**WHAT YOU NEED TO DO**:
Retype word for word the lines of the data below, from the first to the one bearing "validateCoeffs filter !! key = Some (AnyNum n))", with that one included.

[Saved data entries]
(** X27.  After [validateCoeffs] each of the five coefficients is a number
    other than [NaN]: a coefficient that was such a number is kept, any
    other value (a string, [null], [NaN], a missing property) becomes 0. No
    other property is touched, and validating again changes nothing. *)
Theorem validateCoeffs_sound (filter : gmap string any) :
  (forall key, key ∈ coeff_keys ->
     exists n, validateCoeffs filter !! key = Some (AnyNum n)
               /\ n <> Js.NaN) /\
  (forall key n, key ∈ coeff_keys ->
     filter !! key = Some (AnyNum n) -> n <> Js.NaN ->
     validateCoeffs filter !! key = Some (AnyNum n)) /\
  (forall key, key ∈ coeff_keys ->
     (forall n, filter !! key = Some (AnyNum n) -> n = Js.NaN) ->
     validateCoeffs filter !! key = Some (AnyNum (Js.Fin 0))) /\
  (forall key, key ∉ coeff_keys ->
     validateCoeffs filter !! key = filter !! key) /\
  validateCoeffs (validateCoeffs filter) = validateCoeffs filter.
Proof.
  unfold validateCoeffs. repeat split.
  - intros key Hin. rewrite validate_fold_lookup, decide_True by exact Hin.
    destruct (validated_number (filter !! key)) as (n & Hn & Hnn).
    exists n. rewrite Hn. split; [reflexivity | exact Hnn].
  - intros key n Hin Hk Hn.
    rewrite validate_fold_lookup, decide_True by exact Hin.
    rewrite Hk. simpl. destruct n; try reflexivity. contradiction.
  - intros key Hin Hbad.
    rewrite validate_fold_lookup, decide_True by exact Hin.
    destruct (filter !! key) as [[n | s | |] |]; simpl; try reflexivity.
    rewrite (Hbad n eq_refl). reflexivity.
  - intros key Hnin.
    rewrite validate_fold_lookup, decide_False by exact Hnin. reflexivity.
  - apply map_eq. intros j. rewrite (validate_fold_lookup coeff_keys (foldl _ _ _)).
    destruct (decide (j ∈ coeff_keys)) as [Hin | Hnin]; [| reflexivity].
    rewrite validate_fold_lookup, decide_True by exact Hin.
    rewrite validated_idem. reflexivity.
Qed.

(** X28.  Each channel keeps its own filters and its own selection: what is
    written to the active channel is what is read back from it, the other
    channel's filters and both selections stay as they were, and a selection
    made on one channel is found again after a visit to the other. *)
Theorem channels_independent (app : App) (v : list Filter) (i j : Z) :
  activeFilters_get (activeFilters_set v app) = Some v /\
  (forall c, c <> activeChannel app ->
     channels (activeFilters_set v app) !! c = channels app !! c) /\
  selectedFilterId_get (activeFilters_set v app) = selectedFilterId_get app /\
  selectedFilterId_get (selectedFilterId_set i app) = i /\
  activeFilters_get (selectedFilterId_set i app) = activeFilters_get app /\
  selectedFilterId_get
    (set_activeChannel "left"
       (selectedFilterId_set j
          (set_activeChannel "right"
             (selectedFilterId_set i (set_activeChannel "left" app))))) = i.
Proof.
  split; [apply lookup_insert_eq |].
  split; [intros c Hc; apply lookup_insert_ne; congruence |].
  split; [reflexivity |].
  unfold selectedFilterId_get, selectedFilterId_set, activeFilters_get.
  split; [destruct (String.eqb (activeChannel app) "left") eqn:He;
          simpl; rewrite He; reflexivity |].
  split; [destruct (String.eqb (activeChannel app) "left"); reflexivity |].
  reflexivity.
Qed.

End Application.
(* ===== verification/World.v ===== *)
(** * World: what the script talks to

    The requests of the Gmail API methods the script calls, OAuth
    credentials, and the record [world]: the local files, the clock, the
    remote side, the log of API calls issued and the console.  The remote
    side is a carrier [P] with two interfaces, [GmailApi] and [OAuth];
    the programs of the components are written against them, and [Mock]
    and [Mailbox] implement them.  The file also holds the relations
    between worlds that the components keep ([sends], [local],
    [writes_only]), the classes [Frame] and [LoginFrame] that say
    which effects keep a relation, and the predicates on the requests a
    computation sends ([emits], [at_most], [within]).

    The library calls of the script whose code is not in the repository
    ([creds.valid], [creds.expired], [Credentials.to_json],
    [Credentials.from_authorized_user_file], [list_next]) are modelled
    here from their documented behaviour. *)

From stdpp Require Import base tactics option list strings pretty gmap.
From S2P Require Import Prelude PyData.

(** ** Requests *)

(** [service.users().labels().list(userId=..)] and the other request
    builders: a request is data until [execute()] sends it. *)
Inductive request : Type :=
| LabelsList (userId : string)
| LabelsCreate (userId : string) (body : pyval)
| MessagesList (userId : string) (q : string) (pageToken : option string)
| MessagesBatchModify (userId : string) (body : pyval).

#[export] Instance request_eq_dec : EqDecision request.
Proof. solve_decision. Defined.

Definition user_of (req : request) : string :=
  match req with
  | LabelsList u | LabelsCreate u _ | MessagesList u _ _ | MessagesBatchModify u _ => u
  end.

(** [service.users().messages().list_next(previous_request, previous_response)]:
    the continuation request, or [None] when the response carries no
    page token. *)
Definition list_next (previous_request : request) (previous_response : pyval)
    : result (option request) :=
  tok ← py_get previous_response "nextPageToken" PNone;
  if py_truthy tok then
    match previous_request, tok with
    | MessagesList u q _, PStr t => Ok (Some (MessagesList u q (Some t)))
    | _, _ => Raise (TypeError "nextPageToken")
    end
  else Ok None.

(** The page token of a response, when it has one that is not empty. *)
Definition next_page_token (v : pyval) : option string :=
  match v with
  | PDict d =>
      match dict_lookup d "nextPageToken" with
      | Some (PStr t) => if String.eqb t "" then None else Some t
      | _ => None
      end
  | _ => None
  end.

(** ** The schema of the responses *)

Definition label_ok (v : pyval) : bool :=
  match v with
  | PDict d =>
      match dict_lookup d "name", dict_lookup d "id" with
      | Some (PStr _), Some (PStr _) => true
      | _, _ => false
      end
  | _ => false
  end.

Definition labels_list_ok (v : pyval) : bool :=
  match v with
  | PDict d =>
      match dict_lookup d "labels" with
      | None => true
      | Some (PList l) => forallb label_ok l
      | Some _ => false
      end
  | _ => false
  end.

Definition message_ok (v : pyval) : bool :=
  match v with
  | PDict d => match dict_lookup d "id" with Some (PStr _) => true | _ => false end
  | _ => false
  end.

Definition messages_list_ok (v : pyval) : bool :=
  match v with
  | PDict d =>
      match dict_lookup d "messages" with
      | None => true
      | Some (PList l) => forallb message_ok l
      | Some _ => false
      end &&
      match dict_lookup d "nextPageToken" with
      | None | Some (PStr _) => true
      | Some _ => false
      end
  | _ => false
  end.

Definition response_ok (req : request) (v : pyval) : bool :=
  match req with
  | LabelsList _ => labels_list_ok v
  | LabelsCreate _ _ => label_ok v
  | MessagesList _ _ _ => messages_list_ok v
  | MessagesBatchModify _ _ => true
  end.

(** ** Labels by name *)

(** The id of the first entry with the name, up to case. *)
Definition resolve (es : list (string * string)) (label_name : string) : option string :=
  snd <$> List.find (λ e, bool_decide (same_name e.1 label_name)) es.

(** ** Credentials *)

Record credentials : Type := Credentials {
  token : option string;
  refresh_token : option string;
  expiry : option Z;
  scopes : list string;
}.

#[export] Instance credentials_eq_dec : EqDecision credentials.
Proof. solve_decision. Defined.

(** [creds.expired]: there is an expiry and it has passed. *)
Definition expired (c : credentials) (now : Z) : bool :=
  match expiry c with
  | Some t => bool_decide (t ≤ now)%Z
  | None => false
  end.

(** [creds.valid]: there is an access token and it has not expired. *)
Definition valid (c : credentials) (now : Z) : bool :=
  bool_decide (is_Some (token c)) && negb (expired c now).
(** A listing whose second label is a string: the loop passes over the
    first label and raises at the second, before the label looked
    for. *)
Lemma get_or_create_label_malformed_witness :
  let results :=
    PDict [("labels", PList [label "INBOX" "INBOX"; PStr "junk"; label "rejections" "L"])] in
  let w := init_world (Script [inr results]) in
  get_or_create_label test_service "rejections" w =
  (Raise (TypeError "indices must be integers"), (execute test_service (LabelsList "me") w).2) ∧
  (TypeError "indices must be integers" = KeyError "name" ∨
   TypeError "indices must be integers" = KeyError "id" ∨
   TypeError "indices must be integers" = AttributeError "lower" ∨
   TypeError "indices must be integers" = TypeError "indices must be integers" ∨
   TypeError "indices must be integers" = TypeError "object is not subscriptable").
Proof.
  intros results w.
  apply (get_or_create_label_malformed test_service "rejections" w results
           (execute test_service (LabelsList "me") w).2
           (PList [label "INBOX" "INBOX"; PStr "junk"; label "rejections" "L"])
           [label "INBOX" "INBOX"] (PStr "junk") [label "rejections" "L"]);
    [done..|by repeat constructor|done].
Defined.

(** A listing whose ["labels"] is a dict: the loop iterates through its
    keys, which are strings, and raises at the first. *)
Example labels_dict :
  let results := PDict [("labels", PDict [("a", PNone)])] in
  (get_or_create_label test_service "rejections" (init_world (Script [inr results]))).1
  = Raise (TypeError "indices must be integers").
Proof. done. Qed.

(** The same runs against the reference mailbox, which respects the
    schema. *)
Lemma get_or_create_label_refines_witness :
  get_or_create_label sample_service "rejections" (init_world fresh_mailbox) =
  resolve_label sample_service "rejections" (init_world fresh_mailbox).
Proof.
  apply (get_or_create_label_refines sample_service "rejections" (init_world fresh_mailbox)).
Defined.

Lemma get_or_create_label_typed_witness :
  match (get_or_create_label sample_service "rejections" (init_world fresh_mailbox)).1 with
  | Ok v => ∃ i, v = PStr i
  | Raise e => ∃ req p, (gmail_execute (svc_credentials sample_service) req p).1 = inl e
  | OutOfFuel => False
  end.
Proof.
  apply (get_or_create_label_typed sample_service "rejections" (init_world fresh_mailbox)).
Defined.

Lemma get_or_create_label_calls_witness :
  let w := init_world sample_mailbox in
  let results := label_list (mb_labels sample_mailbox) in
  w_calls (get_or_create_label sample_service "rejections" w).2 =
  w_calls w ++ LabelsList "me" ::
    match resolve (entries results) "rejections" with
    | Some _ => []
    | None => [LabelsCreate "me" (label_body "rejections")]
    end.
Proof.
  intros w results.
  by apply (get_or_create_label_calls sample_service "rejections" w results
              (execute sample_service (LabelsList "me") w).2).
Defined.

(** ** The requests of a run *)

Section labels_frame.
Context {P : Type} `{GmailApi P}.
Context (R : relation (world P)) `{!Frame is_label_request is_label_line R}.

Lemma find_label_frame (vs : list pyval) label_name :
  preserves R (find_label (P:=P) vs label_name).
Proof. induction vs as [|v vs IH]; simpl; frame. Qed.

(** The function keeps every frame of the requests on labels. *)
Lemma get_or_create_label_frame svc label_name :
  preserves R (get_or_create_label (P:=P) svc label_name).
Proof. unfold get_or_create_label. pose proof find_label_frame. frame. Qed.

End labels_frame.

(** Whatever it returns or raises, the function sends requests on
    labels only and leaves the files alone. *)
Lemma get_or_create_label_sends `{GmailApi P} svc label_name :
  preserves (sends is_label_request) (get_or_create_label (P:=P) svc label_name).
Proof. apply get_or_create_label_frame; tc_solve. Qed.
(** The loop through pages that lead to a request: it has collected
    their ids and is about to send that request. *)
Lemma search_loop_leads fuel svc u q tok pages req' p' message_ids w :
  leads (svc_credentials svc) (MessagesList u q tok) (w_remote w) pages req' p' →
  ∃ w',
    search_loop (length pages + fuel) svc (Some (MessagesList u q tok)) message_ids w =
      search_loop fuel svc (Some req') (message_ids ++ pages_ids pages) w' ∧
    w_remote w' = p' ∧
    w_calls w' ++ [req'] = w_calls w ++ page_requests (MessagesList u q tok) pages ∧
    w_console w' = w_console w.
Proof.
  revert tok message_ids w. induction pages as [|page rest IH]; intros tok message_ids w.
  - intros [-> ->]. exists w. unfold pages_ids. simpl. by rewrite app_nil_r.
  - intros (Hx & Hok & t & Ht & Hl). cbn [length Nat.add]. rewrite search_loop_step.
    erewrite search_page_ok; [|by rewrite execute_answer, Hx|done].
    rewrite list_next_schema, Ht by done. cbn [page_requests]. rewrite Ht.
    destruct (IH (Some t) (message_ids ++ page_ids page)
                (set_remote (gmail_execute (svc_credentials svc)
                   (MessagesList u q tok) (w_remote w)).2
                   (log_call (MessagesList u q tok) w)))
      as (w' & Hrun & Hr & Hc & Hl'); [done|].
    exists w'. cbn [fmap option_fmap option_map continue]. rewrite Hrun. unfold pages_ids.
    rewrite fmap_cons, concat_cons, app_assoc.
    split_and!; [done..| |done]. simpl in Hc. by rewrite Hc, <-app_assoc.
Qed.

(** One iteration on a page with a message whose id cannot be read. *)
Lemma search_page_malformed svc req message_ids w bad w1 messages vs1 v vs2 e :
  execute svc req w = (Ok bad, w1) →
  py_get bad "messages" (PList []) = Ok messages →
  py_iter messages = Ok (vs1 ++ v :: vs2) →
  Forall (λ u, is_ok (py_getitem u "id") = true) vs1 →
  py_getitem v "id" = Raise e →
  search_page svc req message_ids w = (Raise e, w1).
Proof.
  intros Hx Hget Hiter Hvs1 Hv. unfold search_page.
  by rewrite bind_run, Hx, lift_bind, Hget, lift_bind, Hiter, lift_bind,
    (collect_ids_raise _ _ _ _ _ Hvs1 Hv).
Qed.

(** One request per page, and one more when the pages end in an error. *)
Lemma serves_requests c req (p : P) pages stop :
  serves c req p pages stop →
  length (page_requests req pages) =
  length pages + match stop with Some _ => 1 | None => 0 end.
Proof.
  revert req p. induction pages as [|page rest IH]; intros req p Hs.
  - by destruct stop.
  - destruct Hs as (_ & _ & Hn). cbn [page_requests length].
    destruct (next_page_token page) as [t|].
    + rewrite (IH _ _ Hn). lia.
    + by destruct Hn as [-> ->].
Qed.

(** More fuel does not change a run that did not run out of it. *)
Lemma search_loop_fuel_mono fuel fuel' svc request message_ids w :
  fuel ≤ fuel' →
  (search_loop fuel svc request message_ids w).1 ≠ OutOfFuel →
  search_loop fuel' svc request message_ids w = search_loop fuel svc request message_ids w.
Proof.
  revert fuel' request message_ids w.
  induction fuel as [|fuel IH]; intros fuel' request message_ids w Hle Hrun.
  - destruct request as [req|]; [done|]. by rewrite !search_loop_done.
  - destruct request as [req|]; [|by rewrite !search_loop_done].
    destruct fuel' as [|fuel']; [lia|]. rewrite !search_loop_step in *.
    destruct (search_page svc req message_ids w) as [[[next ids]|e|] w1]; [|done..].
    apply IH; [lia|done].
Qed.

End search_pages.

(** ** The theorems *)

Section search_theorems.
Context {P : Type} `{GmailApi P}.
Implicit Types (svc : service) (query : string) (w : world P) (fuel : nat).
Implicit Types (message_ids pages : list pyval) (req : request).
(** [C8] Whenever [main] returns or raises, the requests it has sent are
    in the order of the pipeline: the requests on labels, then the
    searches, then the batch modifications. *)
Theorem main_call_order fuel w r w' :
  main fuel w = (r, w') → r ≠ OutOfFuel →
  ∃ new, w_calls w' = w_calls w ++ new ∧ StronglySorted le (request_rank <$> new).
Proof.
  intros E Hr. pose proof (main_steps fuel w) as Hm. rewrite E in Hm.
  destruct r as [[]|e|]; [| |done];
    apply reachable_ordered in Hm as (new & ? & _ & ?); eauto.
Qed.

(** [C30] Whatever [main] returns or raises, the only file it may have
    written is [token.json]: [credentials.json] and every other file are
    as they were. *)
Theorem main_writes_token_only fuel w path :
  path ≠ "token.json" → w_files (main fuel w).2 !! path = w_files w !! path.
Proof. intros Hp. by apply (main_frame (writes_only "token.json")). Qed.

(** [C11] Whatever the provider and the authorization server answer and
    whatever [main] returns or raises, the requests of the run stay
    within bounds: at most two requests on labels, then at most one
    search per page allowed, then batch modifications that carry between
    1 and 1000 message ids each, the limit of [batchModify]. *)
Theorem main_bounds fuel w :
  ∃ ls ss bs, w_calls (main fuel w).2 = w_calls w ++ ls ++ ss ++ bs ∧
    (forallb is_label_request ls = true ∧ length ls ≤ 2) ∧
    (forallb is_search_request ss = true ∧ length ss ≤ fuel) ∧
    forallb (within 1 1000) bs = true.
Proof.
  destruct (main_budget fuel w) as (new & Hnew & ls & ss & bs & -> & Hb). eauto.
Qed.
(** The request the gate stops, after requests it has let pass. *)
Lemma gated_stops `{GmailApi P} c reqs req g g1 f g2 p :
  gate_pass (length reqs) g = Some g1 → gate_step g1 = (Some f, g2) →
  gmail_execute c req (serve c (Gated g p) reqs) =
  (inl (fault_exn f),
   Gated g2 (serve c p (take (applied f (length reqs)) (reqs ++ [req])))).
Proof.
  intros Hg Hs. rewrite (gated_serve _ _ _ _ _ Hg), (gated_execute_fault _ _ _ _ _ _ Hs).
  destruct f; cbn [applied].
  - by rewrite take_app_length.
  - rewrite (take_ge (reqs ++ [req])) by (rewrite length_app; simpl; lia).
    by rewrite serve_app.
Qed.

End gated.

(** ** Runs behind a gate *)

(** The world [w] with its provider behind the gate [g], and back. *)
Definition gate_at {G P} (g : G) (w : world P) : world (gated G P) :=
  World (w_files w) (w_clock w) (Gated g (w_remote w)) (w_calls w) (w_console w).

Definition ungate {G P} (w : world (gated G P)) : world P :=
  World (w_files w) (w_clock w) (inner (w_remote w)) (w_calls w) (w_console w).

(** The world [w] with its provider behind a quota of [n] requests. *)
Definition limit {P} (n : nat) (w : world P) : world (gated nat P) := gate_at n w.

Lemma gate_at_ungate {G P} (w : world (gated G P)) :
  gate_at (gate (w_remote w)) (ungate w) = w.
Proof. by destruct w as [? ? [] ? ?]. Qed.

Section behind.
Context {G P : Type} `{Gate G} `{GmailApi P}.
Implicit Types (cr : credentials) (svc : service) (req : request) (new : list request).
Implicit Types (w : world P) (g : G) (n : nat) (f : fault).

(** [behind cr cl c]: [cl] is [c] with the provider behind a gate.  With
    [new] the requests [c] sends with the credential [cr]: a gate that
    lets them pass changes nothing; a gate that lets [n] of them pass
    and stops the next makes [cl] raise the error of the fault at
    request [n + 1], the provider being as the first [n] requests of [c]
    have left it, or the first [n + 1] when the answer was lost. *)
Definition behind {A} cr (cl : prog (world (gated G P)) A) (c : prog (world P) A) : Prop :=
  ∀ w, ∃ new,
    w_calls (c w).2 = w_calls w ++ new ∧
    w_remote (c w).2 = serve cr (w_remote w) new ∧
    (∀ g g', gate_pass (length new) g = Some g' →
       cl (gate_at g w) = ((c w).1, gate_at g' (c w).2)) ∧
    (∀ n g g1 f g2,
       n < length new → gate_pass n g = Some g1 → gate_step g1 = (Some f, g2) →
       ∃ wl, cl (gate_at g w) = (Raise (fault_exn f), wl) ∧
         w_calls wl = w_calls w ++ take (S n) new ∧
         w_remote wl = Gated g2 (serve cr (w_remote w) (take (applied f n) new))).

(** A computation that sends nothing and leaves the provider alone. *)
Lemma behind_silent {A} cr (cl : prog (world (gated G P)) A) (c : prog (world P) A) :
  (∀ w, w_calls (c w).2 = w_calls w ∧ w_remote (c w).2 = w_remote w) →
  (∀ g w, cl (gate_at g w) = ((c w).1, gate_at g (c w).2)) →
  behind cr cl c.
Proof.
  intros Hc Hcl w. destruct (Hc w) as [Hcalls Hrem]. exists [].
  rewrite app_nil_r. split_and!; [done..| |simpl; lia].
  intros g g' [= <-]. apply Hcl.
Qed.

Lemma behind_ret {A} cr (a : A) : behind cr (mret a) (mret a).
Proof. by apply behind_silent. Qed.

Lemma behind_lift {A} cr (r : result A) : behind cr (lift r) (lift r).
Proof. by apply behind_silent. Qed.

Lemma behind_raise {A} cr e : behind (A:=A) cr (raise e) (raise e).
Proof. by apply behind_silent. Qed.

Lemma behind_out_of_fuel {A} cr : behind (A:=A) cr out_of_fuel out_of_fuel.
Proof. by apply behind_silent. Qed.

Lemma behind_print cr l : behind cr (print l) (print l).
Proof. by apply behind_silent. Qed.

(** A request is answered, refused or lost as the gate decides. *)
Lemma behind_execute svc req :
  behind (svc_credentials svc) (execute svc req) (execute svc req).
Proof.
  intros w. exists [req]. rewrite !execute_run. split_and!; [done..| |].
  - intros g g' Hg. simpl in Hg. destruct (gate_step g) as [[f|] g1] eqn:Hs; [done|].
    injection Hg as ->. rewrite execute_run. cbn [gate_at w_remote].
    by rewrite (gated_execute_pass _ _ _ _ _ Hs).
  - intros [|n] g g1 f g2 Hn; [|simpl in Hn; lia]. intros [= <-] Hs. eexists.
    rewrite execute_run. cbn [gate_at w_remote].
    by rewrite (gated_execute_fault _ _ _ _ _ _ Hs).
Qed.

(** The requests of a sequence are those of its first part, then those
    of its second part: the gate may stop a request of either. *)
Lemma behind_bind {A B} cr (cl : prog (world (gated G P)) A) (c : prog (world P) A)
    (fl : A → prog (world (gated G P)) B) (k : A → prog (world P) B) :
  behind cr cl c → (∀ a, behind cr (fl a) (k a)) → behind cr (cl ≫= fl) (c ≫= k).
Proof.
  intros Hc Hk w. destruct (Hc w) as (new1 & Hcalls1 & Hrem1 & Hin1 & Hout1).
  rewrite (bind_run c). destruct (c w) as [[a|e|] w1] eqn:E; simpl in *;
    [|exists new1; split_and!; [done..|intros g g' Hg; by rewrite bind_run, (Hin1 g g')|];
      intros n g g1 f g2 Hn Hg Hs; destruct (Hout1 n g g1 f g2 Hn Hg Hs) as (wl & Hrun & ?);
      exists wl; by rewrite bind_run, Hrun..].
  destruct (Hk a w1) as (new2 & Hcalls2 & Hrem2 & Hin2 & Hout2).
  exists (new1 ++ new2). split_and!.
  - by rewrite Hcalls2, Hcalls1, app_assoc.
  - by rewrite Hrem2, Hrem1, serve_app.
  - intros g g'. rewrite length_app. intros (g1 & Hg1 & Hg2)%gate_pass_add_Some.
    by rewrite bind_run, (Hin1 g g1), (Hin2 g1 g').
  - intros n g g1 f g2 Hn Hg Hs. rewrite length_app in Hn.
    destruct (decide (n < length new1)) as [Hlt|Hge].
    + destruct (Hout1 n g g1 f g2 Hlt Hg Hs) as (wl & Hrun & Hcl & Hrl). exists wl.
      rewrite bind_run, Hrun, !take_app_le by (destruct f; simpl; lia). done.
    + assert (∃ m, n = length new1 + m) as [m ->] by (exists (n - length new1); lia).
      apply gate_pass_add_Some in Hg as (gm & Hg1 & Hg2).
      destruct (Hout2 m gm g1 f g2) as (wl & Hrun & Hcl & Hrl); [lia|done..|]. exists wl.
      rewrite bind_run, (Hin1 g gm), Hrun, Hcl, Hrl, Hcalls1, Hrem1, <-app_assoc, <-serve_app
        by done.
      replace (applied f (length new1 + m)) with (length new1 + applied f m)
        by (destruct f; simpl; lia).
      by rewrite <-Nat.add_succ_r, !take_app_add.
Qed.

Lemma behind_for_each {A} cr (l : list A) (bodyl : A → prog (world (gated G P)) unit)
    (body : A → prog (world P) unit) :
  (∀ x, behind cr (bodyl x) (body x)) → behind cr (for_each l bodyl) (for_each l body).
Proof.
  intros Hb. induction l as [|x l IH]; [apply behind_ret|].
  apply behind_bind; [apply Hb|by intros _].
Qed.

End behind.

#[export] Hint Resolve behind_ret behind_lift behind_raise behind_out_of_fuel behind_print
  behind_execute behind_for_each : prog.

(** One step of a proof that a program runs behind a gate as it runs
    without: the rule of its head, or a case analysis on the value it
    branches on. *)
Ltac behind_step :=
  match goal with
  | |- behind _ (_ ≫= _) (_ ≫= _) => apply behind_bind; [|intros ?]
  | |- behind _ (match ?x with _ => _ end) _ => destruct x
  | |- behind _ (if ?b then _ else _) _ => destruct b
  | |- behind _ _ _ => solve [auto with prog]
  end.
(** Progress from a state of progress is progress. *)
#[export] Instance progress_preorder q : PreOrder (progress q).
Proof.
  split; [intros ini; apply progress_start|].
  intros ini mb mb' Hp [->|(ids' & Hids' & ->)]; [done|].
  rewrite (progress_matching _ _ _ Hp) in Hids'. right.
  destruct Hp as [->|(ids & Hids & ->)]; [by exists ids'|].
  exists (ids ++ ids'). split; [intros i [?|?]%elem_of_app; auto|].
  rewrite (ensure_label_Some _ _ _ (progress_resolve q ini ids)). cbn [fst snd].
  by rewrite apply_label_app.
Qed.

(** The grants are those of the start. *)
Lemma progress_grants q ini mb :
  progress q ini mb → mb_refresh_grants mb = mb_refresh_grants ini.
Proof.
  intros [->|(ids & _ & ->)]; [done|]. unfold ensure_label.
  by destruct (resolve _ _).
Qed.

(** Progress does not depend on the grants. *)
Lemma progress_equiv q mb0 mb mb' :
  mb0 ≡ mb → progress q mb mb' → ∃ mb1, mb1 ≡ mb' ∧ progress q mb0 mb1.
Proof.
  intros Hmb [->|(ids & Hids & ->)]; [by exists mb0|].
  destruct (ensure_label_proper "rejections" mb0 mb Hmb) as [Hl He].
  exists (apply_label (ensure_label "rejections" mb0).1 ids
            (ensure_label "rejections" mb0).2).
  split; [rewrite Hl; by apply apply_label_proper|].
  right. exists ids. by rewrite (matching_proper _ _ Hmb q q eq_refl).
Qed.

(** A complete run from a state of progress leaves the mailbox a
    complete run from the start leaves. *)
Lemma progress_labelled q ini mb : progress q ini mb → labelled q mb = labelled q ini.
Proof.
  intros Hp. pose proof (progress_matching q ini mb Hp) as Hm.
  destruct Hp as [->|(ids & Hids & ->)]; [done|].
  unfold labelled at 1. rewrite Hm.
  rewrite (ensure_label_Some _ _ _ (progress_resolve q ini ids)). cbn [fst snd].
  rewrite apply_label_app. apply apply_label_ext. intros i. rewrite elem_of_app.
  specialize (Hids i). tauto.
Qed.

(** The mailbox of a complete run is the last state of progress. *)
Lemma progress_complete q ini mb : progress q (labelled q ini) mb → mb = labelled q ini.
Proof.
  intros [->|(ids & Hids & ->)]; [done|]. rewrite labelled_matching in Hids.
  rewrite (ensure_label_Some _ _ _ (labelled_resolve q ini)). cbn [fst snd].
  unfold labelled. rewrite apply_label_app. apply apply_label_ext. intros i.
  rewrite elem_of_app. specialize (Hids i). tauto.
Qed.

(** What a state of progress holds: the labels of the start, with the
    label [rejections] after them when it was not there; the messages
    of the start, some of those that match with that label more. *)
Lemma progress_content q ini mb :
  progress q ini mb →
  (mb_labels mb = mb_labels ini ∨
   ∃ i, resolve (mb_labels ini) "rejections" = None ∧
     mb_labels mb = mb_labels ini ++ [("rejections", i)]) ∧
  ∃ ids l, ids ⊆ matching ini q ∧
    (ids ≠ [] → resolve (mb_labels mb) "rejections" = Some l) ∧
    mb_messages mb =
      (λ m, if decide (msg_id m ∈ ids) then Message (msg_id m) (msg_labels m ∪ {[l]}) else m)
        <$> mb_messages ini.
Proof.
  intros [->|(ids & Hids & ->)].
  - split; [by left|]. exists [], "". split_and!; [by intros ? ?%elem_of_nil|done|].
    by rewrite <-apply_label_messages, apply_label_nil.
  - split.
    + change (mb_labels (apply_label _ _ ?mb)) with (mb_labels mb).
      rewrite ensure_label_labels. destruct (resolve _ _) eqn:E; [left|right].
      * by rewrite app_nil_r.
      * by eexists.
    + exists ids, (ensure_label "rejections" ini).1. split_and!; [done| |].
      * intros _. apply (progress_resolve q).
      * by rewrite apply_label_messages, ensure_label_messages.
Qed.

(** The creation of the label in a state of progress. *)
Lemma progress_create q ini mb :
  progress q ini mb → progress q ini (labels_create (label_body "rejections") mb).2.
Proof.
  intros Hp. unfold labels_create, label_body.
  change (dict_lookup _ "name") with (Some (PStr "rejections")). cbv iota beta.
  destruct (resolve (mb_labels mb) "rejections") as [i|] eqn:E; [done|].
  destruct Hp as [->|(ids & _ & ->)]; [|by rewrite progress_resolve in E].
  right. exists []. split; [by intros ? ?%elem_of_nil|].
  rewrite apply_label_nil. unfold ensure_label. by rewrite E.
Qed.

**WRITTEN SOLUTION**:
(** X27.  After [validateCoeffs] each of the five coefficients is a number
    other than [NaN]: a coefficient that was such a number is kept, any
    other value (a string, [null], [NaN], a missing property) becomes 0. No
    other property is touched, and validating again changes nothing. *)
Theorem validateCoeffs_sound (filter : gmap string any) :
  (forall key, key ∈ coeff_keys ->
     exists n, validateCoeffs filter !! key = Some (AnyNum n)
               /\ n <> Js.NaN) /\
  (forall key n, key ∈ coeff_keys ->
     filter !! key = Some (AnyNum n) -> n <> Js.NaN ->
     validateCoeffs filter !! key = Some (AnyNum n)) /\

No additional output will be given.